Q: We have a medical office building attached to the hospital using a 2-hour fire-rated separation. Two questions: 1) Our 8th floor is under renovations for a new auditorium and is not always occupied in that area. They have suppression, but also the whole ceiling grid is now open with the tiles removed. Does this require a fire watch? Am I correct in saying either they have to turn the sprinkler system upright to 12-inches from the decking or conduct a fire watch? 2) Our lobby is under renovation and the majority is ceiling tiles but also in the middle it opens up to the 2nd floor. They put up a flame retardant plastic sheeting barrier on the sides but not the ceiling which extends to the 2nd floor. This is also not under negative pressure as there are patients walking throughout. Is this a problem?
A: Yes… you’ve got a problem. When you remove the ceiling tiles from an acoustical grid and tile ceiling, the sprinklers are now impaired.
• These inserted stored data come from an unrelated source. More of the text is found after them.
(** X12. After registering two events of the universe's length on a
    calculator without events, the indices are 0 and 1, [events_sum(0, 1)]
    is the membership returned by the library's [fuzzy_add] on the universe
    and the two events as passed, and [events_intersection(0, 1)] that of
    [fuzzy_and], as the repository's tests expect. *)
Theorem combination_of_two_registered_events
  (fuzzy_add fuzzy_and : fuzzy_op) (self : FuzzyProbabilitiesCalculator)
  (first second : ndarray) :
  _events self = [] ->
  length first = length (_universe self) ->
  length second = length (_universe self) ->
  let after := state_after (add_events [first; second]) self in
  returned (add_events [first; second]) self = Ok [0%Z; 1%Z]
  /\ _events after = [first; second]
  /\ returned (events_sum fuzzy_add [0%Z; 1%Z]) after
     = match fuzzy_add (_universe self) first (_universe self) second with
       | Ok (_, mfz) => Ok mfz
       | Raise e => Raise e
       end
  /\ returned (events_intersection fuzzy_and [0%Z; 1%Z]) after
     = match fuzzy_and (_universe self) first (_universe self) second with
       | Ok (_, mfz) => Ok mfz
       | Raise e => Raise e
       end.
Proof.
  intros Hnone Hfirst Hsecond after.
  unfold after, returned at 1, state_after. rewrite add_events_run.
  cbn [fst snd]. rewrite Hnone. cbn [length app map seq].
  rewrite !length_normalize_same by assumption.
  split; [reflexivity|]. split; [reflexivity|].
  unfold events_sum, events_intersection.
  split.
  - rewrite (combine_events_fold fuzzy_add _ _ first [second]);
      [|reflexivity].
    cbn [combine_loop _universe].
    destruct (fuzzy_add _ _ _ _) as [[z mfz]|e]; reflexivity.
  - rewrite (combine_events_fold fuzzy_and _ _ first [second]);
      [|reflexivity].
    cbn [combine_loop _universe].
    destruct (fuzzy_and _ _ _ _) as [[z mfz]|e]; reflexivity.
Qed.

Lemma combination_of_two_registered_events_witness :
  let after := state_after (add_events [event1; event2]) docstring_calculator in
  returned (add_events [event1; event2]) docstring_calculator = Ok [0%Z; 1%Z]
  /\ _events after = [event1; event2]
  /\ returned (events_sum (pointwise Qcmax) [0%Z; 1%Z]) after
     = match pointwise Qcmax docstring_universe event1 docstring_universe event2 with
       | Ok (_, mfz) => Ok mfz
       | Raise e => Raise e
       end
  /\ returned (events_intersection (pointwise Qcmin) [0%Z; 1%Z]) after
     = match pointwise Qcmin docstring_universe event1 docstring_universe event2 with
       | Ok (_, mfz) => Ok mfz
       | Raise e => Raise e
       end.
Proof.
  apply (combination_of_two_registered_events (pointwise Qcmax) (pointwise Qcmin)
           docstring_calculator event1 event2); reflexivity.
Defined.
(** * The HTTP client of apify-client-js: option normalisation and the
      retried request.

    The development follows [HttpClient] of the client: the option bag and
    its normaliser [_validateAndNormalizeOptions], the single attempt
    [makeRequest] with its effects on the shared statistics object, and the
    calls [_call] and [call] that drive it.

    JavaScript values are embedded as the inductive [JsVal]; an option bag
    is a finite map from property names to values, so that object spread is
    map union and insertion.  A string is the UTF-8 text of the JavaScript
    string. *)

From Stdlib Require Import ZArith Ascii String DecimalString.
From stdpp Require Import base option list strings gmap.

Local Open Scope Z_scope.
Local Open Scope string_scope.

Set Warnings "-register-all".

(** ** JavaScript values *)

Inductive JsVal : Type :=
| JUndefined
| JNull
| JBool (b : bool)
| JNum (n : Z)
| JStr (s : string)
| JArr (items : list JsVal)
| JObj (fields : list (string * JsVal)).

(** Truthiness, as used by [&&], [!] and the conditional operator. *)
Definition truthy (v : JsVal) : bool :=
  match v with
  | JUndefined | JNull => false
  | JBool b => b
  | JNum n => negb (Z.eqb n 0)
  | JStr s => negb (String.eqb s "")
  | JArr _ | JObj _ => true
  end.

(** The [typeof] operator. *)
Definition typeof (v : JsVal) : string :=
  match v with
  | JUndefined => "undefined"
  | JBool _ => "boolean"
  | JNum _ => "number"
  | JStr _ => "string"
  | JNull | JArr _ | JObj _ => "object"
  end.

(** An error object of the runtime or of the transport library: only its
    [message] is read by the client. *)
Record JsError : Type := mkJsError {
  err_name : string;
  err_message : string;
}.

(** ** Strings *)

Definition dquote : string := String "034"%char EmptyString.

Definition upper_ascii (c : ascii) : ascii :=
  let n := nat_of_ascii c in
  if ((97 <=? n)%nat && (n <=? 122)%nat)%bool then ascii_of_nat (n - 32) else c.

(** Whether a byte has the given code. *)
Definition is_byte (c : ascii) (n : nat) : bool := Nat.eqb (nat_of_ascii c) n.

(** The upper-case forms of the ligatures U+FB00 to U+FB06, whose UTF-8
    text is EF AC followed by a byte from 80 to 86. *)
Definition upper_ligature (c : ascii) : option string :=
  if is_byte c 128 then Some "FF"
  else if is_byte c 129 then Some "FI"
  else if is_byte c 130 then Some "FL"
  else if is_byte c 131 then Some "FFI"
  else if is_byte c 132 then Some "FFL"
  else if is_byte c 133 then Some "ST"
  else if is_byte c 134 then Some "ST"
  else None.

(** [s.toUpperCase()].  The ASCII letters, and the characters whose
    upper-case form consists of ASCII letters, are mapped as the runtime
    maps them: the dotless i (C4 B1) to I, the long s (C5 BF) to S, the sharp
    s (C3 9F) to SS, and the ligatures U+FB00 to U+FB06 to FF, FI, FL, FFI,
    FFL, ST and ST.  Every other character has an upper-case form with a
    character outside ASCII in it and is left as it is: this changes neither
    whether the result is one of the allowed method names, which are ASCII,
    nor the result when it is one, and the client uses the result for
    nothing else. *)
Fixpoint toUpperCase (s : string) : string :=
  match s with
  | EmptyString => EmptyString
  | String c1 rest1 =>
    match rest1 with
    | EmptyString => String (upper_ascii c1) EmptyString
    | String c2 rest2 =>
      if (is_byte c1 196 && is_byte c2 177)%bool then String "I" (toUpperCase rest2)
      else if (is_byte c1 197 && is_byte c2 191)%bool then
        String "S" (toUpperCase rest2)
      else if (is_byte c1 195 && is_byte c2 159)%bool then
        String "S" (String "S" (toUpperCase rest2))
      else
        match rest2 with
        | EmptyString => String (upper_ascii c1) (toUpperCase rest1)
        | String c3 rest3 =>
          match (if (is_byte c1 239 && is_byte c2 172)%bool
                 then upper_ligature c3 else None) with
          | Some letters => letters +:+ toUpperCase rest3
          | None => String (upper_ascii c1) (toUpperCase rest1)
          end
        end
    end
  end.

(** [s.substr(-1)]: the last character of [s], empty for the empty string. *)
Fixpoint substr_last (s : string) : string :=
  match s with
  | EmptyString => EmptyString
  | String c EmptyString => String c EmptyString
  | String _ rest => substr_last rest
  end.
Lemma rekey_error_mode_witness :
  rekey_on_member
    (VDict [(VStr "a", VDict [(VStr "id", VInt 7); (VStr "v", VNone)]);
            (VStr "b", VDict [(VStr "id", VStr "x")])])
    (VStr "id") (VStr "error")
  = Ok (VDict [(VInt 7, VDict [(VStr "id", VInt 7); (VStr "v", VNone)]);
               (VStr "x", VDict [(VStr "id", VStr "x")])]).
Proof.
  refine (proj2 (rekey_error_mode
                   (VDict [(VStr "a", VDict [(VStr "id", VInt 7); (VStr "v", VNone)]);
                           (VStr "b", VDict [(VStr "id", VStr "x")])])
                   (VStr "id")
                   (VDict [(VInt 7, VDict [(VStr "id", VInt 7); (VStr "v", VNone)]);
                           (VStr "x", VDict [(VStr "id", VStr "x")])])
                   [VDict [(VStr "id", VInt 7); (VStr "v", VNone)];
                    VDict [(VStr "id", VStr "x")]]
                   eq_refl (conj eq_refl _)) _).
  - apply Forall_cons; [|apply Forall_cons; [|apply Forall_nil]].
    + intros k H. change (Some (VInt 7) = Some k) in H. now injection H as <-.
    + intros k H. change (Some (VStr "x") = Some k) in H. now injection H as <-.
  - exists [VInt 7; VStr "x"]. repeat split.
    + repeat constructor.
    + repeat constructor.
    + now right.
Defined.

(** *** What the result holds *)

Lemma filed_dict_set key items d k fields :
  In (VDict fields) items ->
  dict_find fields key = Some k -> hashable k = true ->
  Forall (filed_entry key items) d ->
  Forall (filed_entry key items) (dict_set d k (VDict fields)).
Proof.
  intros Hin Hf Hh. induction 1 as [|[k0 v0] d H0 Hd IH]; simpl.
  - repeat constructor; simpl; auto. exists k. auto.
  - destruct (py_eq k0 k) eqn:E.
    + constructor; auto. split; simpl; auto. exists k. auto.
    + constructor; auto.
Qed.

Lemma has_key_dict_set d k v k' : has_key d k' -> has_key (dict_set d k v) k'.
Proof.
  unfold has_key. rewrite dict_set_keys.
  destruct (list_mem k (map fst d)); auto.
  rewrite in_app_iff, list_mem_app. intros [H| ->]; auto.
Qed.

Lemma has_key_dict_set_same d k v : has_key (dict_set d k v) k.
Proof.
  unfold has_key. rewrite dict_set_keys.
  destruct (list_mem k (map fst d)) eqn:E; auto.
  left. apply in_app_iff. right. now left.
Qed.

Lemma known_policy_inv duplicates :
  known_policy duplicates = true ->
  py_eq duplicates (VStr "error") = true \/ py_eq duplicates (VStr "overwrite") = true.
Proof.
  unfold known_policy, list_mem. cbn [existsb].
  rewrite orb_false_r, orb_true_iff, !(py_eq_sym duplicates). tauto.
Qed.

(** The loop keeps the keys distinct, files records of the input under their
    keys, and leaves every key it has passed in the mapping. *)
Lemma rekey_loop_files key duplicates items rest : forall new_obj r,
  known_policy duplicates = true ->
  (forall x, In x rest -> In x items) ->
  distinct (map fst new_obj) ->
  Forall (filed_entry key items) new_obj ->
  (new_obj = [] \/ hashable key = true) ->
  rekey_loop key duplicates rest new_obj = Ok r ->
  distinct (map fst r)
  /\ Forall (filed_entry key items) r
  /\ (r = [] \/ hashable key = true)
  /\ (forall k, has_key new_obj k -> has_key r k)
  /\ Forall (fun item => exists k, record_key key item = Some k /\ has_key r k) rest.
Proof.
  intros new_obj r Hpol. revert new_obj r.
  induction rest as [|item rest IH]; intros new_obj r Hin Hdist Hfiled Hkey.
  - intros [= <-]. repeat split; auto.
  - destruct item as [| | | | | | | | |fields]; try discriminate.
    rewrite rekey_loop_record.
    destruct (hashable key) eqn:Ekey; [|discriminate].
    destruct (dict_find fields key) as [k|] eqn:Hf; [|discriminate].
    destruct (hashable k) eqn:Hh; [|discriminate].
    assert (Hset : rekey_loop key duplicates rest (dict_set new_obj k (VDict fields)) = Ok r ->
                   distinct (map fst r)
                   /\ Forall (filed_entry key items) r
                   /\ (r = [] \/ hashable key = true)
                   /\ (forall k, has_key new_obj k -> has_key r k)
                   /\ Forall (fun item => exists k, record_key key item = Some k /\ has_key r k)
                             (VDict fields :: rest)).
    { intros H. apply IH in H; auto with datatypes.
      - destruct H as (H1 & H2 & H3 & H4 & H5). repeat split; auto.
        + intros k' Hk'. now apply H4, has_key_dict_set.
        + constructor; auto. exists k. split; [assumption|].
          apply H4, has_key_dict_set_same.
      - now apply distinct_dict_set.
      - apply filed_dict_set; auto with datatypes. }
    rewrite Ekey in Hset.
    destruct (py_truthy _) eqn:Et; [|assumption].
    destruct (known_policy_inv _ Hpol) as [E|E]; rewrite E; [discriminate|].
    destruct (py_eq duplicates (VStr "error")); [discriminate|assumption].
Qed.
(** With enough iterations, a number from [10 ^ k] on has more than [k]
    digits. *)
Lemma digits_of_N_lower fuel : forall n acc (k : nat),
  (10 ^ N.of_nat k <= n)%N -> (k <= fuel)%nat ->
  (length acc + k < length (digits_of_N fuel n acc))%nat.
Proof.
  induction fuel as [|fuel IH]; intros n acc k Hn Hk.
  - pose proof (digits_of_N_grows 0 n acc). lia.
  - destruct k as [|k]; [pose proof (digits_of_N_grows (S fuel) n acc); lia|].
    cbn [digits_of_N]; cbv zeta.
    assert (Hq : (10 ^ N.of_nat k <= n / 10)%N).
    { apply N.div_le_lower_bound; [discriminate|].
      now rewrite Nat2N.inj_succ, N.pow_succ_r' in Hn. }
    destruct (N.eqb_spec (n / 10) 0) as [E|E].
    + exfalso. rewrite E in Hq.
      pose proof (N.pow_nonzero 10 (N.of_nat k) ltac:(discriminate)). lia.
    + specialize (IH (n / 10)%N ((48 + n mod 10)%N :: acc) k Hq ltac:(lia)).
      cbn [length] in IH. lia.
Qed.

Lemma String_of_Z_digits (k : nat) (n : Z) :
  (0 <= n < 10 ^ Z.of_nat (S k))%Z ->
  all_digits (String_of_Z n) /\ (1 <= length (String_of_Z n) <= S k)%nat.
Proof.
  intros [H0 Hn]. unfold String_of_Z. cbv zeta.
  destruct (Z.ltb_spec n 0) as [?|_]; [lia|].
  rewrite Z.abs_eq by exact H0.
  destruct (digits_of_N_upper (N.to_nat (N.log2 (Z.to_N n))) (Z.to_N n) [] k) as [H1 H2].
  - apply N2Z.inj_lt. rewrite Z2N.id by exact H0.
    rewrite N2Z.inj_pow, nat_N_Z. exact Hn.
  - constructor.
  - pose proof (digits_of_N_grows (N.to_nat (N.log2 (Z.to_N n))) (Z.to_N n) []) as H3.
    cbn [length] in H2, H3. split; [exact H1|lia].
Qed.
Definition pong : value := VObj [("type", VNum InteractionResponseType.PONG)].

Definition unknown_type_error : value := VObj [("error", VStr "Unknown Type")].

Definition status_only (s : Z) : ResponseInit :=
  {| init_status := Some s; init_headers := None |}.

(** Line 49. *)
Definition bad_signature_response : Response :=
  new_Response (Some "Bad request signature.") (Some (status_only 401)).

(** Lines 153 and 202. *)
Definition unknown_type_response : Response :=
  JsonResponse unknown_type_error (Some (status_only 400)).

(** ** Reading the layout of a payload *)

Definition has_type (t : Z) (v : value) : bool :=
  strict_eq_num (field v "type") t.

Definition is_object (v : value) : bool :=
  match v with
  | VObj _ => true
  | _ => false
  end.

Definition is_button (label : string) (v : value) : bool :=
  has_type MessageComponentTypes.BUTTON v && strict_eq_str (field v "label") label.

Fixpoint strings_are (expected : list string) (vs : list value) : bool :=
  match expected, vs with
  | [], [] => true
  | e :: es, v :: vs' => strict_eq_str v e && strings_are es vs'
  | _, _ => false
  end.

(** A select menu whose options have exactly these values, in order. *)
Definition is_select (values : list string) (v : value) : bool :=
  has_type MessageComponentTypes.STRING_SELECT v
  && strings_are values
       (map (fun o => field o "value") (elements (field v "options"))).

(** A short-style text input with this [custom_id]. *)
Definition is_short_input (custom_id : string) (v : value) : bool :=
  has_type MessageComponentTypes.INPUT_TEXT v
  && strict_eq_num (field v "style") TextStyleTypes.SHORT
  && strict_eq_str (field v "custom_id") custom_id.

(** The components an action row holds. *)
Definition held (row : value) : list value := elements (field row "components").

(** The top-level components of a message or modal. *)
Definition rows (data : value) : list value := elements (field data "components").

(** Some action row of [data] holds a "Next" button, a "Prev" button and
    a select menu with options 1, 2, 3. *)
Definition one_row_holds_buttons_and_select (data : value) : bool :=
  existsb
    (fun row =>
       has_type MessageComponentTypes.ACTION_ROW row
       && existsb (is_button "Next") (held row)
       && existsb (is_button "Prev") (held row)
       && existsb (is_select ["1"; "2"; "3"]) (held row))
    (rows data).

(** [data] has two action rows: the first holds exactly the "Next" and
    "Prev" buttons, the second exactly a select menu with options 1, 2, 3. *)
Definition buttons_row_then_select_row (data : value) : bool :=
  match rows data with
  | [r1; r2] =>
      has_type MessageComponentTypes.ACTION_ROW r1
      && match held r1 with
         | [b1; b2] => is_button "Next" b1 && is_button "Prev" b2
         | _ => false
         end
      && has_type MessageComponentTypes.ACTION_ROW r2
      && match held r2 with
         | [sel] => is_select ["1"; "2"; "3"] sel
         | _ => false
         end
  | _ => false
  end.

(** [url] contains [part]. *)
Definition contains (url part : string) : Prop :=
  exists before after, url = before ++ part ++ after.

(** ** A runtime to execute the server on concrete requests

    The server is stated over any [verifyKey], [JSON.parse] and
    [toLowerCase]. The functions below are one choice of them, with which
    the handler evaluates inside Rocq. *)

Module Runtime.

(** [toLowerCase] on text whose letters are ASCII. *)
Definition lower_char (c : ascii) : ascii :=
  let n := N_of_ascii c in
  if ((65 <=? n) && (n <=? 90))%N then ascii_of_N (n + 32) else c.

Fixpoint toLowerCase (s : string) : string :=
  match s with
  | EmptyString => EmptyString
  | String c rest => String (lower_char c) (toLowerCase rest)
  end.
You must conduct a continuous fire watch which requires a qualified trained individual to patrol the impaired area constantly and that person cannot do any other work, and must stay in the area until the impairment is resolved or he is relieved by another individual.
The sprinklers must be within 12-inches of the deck to no longer be considered impaired, and the sprinkler heads must be the correct orientation (upright vs. pendant). Since the construction area is not protected with sprinklers, the temporary separation barrier must be 1-hour fire rated with all openings ¾-hour fire rated doors that self-close and latch. The 1-hour barrier used is typically steel studs with 5/8-inch gypsum board on each side that is taped, mudded and the screw heads covered.